**Data excerpts:**

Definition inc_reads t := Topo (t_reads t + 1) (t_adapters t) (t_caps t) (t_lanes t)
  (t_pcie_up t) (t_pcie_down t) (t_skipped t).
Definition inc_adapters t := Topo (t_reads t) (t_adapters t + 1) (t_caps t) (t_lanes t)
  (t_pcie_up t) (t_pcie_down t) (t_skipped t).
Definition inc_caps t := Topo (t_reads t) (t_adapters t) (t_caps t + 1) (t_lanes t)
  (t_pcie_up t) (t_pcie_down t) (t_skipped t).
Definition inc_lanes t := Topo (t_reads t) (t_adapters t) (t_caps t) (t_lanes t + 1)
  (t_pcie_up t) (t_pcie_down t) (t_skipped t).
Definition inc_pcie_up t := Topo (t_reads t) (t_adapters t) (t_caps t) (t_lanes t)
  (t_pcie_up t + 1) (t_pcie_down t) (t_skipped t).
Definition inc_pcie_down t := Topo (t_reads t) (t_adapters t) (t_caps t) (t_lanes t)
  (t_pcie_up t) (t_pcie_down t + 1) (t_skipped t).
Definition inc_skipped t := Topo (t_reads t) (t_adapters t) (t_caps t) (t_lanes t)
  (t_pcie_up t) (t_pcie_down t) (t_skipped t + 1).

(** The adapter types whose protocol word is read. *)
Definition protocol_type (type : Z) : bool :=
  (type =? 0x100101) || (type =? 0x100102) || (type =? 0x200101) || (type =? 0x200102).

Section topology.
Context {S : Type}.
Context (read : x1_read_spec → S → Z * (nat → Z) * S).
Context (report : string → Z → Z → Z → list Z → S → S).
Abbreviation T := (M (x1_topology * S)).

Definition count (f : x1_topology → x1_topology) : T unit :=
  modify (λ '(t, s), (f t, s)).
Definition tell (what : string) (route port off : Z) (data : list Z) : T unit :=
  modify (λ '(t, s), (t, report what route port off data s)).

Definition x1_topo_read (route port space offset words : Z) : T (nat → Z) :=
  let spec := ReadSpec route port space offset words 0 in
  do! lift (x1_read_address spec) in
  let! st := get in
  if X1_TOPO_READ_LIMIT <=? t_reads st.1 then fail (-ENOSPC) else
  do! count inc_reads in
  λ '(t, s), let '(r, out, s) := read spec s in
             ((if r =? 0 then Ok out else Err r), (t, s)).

---

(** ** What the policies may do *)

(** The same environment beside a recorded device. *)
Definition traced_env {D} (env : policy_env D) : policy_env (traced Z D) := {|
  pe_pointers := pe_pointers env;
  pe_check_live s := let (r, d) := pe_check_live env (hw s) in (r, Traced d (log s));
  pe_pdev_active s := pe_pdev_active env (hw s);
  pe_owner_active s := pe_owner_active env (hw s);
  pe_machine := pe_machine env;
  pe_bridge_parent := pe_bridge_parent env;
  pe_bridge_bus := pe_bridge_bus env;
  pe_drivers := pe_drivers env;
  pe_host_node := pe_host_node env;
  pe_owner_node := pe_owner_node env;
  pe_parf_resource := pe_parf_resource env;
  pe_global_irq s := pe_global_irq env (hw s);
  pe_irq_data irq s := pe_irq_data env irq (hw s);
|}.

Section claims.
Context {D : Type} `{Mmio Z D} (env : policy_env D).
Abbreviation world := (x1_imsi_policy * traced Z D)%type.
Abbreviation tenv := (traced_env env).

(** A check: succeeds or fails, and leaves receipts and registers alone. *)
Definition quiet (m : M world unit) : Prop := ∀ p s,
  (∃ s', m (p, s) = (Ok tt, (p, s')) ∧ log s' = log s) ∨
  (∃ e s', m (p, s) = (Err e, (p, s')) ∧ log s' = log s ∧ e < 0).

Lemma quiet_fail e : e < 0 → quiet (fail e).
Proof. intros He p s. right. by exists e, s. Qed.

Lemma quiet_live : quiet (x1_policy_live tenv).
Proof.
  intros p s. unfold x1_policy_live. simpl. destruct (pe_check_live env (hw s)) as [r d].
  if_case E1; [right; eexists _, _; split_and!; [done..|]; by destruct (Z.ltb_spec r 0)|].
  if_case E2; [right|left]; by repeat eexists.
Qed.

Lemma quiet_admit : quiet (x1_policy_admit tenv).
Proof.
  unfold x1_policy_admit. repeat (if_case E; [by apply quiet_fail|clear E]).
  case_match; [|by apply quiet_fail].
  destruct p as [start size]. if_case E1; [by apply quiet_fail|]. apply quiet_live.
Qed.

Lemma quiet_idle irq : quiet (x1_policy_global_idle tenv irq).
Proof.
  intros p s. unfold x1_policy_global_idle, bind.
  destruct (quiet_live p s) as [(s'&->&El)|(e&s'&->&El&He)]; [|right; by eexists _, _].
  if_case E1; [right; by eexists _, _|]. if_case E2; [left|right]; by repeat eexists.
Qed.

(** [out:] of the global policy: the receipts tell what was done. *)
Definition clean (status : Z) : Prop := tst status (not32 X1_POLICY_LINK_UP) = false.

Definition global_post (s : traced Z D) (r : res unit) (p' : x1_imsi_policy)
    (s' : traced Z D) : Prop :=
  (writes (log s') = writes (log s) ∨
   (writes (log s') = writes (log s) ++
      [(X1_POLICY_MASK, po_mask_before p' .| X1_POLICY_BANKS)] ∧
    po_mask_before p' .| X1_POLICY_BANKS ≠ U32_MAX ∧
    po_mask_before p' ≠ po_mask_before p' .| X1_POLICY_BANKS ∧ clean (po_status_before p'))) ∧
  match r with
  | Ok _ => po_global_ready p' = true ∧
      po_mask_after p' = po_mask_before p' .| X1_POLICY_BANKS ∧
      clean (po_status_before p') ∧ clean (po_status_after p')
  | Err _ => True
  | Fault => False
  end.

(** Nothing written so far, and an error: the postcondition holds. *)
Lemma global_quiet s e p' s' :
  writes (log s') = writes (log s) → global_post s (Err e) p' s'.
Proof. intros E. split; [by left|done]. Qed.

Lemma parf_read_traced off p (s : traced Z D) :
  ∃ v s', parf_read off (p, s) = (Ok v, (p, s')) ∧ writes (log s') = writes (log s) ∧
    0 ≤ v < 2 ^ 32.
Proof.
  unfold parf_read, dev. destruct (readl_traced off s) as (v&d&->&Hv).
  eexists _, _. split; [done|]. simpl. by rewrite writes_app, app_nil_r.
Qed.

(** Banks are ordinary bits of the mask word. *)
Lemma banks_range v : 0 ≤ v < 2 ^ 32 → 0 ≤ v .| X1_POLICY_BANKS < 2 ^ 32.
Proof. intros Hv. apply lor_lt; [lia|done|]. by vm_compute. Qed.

**Exercise prompt:**
Within the listing above, give again exactly every line from the line with "match r with" through the line with "Proof. intros Hv.", both included, and no other line.

**Response:**
  match r with
  | Ok _ => po_global_ready p' = true ∧
      po_mask_after p' = po_mask_before p' .| X1_POLICY_BANKS ∧
      clean (po_status_before p') ∧ clean (po_status_after p')
  | Err _ => True
  | Fault => False
  end.

(** Nothing written so far, and an error: the postcondition holds. *)
Lemma global_quiet s e p' s' :
  writes (log s') = writes (log s) → global_post s (Err e) p' s'.
Proof. intros E. split; [by left|done]. Qed.

Lemma parf_read_traced off p (s : traced Z D) :
  ∃ v s', parf_read off (p, s) = (Ok v, (p, s')) ∧ writes (log s') = writes (log s) ∧
    0 ≤ v < 2 ^ 32.
Proof.
  unfold parf_read, dev. destruct (readl_traced off s) as (v&d&->&Hv).
  eexists _, _. split; [done|]. simpl. by rewrite writes_app, app_nil_r.
Qed.

(** Banks are ordinary bits of the mask word. *)
Lemma banks_range v : 0 ≤ v < 2 ^ 32 → 0 ≤ v .| X1_POLICY_BANKS < 2 ^ 32.
Proof. intros Hv. apply lor_lt; [lia|done|]. by vm_compute. Qed.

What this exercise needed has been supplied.